(Task brief): Go through the entries below and print, exactly, the lines starting at the one with "((length offs <" and ending at the one with "assert (mapped m", keeping both ends and no others.
==============================
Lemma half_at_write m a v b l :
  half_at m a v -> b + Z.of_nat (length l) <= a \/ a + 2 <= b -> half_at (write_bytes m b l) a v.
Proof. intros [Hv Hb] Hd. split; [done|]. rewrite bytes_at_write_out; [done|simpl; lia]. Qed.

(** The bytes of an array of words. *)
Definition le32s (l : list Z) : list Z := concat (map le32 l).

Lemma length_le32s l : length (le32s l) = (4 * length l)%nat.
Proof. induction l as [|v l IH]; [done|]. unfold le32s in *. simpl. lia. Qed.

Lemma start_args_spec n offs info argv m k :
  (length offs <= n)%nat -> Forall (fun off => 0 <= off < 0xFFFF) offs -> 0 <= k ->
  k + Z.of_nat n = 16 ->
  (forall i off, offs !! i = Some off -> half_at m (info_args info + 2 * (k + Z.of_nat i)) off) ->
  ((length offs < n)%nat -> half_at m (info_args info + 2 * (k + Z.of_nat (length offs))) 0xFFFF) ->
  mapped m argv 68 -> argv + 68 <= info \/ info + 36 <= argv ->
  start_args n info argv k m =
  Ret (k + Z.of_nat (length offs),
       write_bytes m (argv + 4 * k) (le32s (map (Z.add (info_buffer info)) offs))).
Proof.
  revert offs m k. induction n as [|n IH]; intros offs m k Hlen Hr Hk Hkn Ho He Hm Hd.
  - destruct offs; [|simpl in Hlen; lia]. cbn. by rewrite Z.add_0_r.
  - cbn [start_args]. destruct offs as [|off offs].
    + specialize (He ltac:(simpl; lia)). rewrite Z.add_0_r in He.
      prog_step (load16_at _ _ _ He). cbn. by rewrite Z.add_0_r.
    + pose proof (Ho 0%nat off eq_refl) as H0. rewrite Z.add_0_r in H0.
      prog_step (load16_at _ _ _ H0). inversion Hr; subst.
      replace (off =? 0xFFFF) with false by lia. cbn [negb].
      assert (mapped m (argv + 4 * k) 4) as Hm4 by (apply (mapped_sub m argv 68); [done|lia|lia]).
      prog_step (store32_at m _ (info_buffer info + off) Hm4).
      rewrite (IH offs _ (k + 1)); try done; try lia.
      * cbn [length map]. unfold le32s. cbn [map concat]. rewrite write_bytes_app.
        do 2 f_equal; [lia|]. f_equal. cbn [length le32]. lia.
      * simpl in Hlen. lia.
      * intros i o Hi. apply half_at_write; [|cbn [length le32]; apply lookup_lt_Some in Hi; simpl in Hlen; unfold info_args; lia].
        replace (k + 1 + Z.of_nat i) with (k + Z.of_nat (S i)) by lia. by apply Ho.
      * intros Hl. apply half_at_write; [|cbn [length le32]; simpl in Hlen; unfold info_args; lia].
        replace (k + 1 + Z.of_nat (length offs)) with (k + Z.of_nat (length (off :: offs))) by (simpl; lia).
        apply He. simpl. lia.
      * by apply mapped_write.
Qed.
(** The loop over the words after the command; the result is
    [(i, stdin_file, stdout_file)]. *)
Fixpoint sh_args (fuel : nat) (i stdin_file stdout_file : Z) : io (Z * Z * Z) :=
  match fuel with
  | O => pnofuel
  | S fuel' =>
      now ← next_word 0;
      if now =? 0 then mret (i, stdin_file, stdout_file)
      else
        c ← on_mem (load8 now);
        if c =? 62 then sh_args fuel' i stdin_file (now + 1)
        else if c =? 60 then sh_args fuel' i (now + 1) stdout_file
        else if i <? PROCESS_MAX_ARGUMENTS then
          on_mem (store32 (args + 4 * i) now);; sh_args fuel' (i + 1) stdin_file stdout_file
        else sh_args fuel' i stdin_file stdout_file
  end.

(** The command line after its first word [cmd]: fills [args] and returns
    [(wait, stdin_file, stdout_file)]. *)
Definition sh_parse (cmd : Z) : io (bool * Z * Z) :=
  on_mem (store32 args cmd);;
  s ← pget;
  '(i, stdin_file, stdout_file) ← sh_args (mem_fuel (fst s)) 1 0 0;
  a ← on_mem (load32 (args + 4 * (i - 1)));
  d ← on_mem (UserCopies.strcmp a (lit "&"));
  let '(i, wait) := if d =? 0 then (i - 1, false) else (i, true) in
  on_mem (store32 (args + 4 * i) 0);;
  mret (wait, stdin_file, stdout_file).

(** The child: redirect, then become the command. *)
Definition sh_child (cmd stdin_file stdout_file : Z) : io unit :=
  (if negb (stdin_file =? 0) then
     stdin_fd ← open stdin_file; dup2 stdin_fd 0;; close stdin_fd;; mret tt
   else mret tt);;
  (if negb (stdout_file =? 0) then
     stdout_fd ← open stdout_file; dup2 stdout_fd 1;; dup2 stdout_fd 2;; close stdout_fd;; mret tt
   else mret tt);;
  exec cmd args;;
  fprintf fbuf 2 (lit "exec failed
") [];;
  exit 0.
==============================
(Answer):
  ((length offs < n)%nat -> half_at m (info_args info + 2 * (k + Z.of_nat (length offs))) 0xFFFF) ->
  mapped m argv 68 -> argv + 68 <= info \/ info + 36 <= argv ->
  start_args n info argv k m =
  Ret (k + Z.of_nat (length offs),
       write_bytes m (argv + 4 * k) (le32s (map (Z.add (info_buffer info)) offs))).
Proof.
  revert offs m k. induction n as [|n IH]; intros offs m k Hlen Hr Hk Hkn Ho He Hm Hd.
  - destruct offs; [|simpl in Hlen; lia]. cbn. by rewrite Z.add_0_r.
  - cbn [start_args]. destruct offs as [|off offs].
    + specialize (He ltac:(simpl; lia)). rewrite Z.add_0_r in He.
      prog_step (load16_at _ _ _ He). cbn. by rewrite Z.add_0_r.
    + pose proof (Ho 0%nat off eq_refl) as H0. rewrite Z.add_0_r in H0.
      prog_step (load16_at _ _ _ H0). inversion Hr; subst.
      replace (off =? 0xFFFF) with false by lia. cbn [negb].
      assert (mapped m (argv + 4 * k) 4) as Hm4 by (apply (mapped_sub m argv 68); [done|lia|lia]).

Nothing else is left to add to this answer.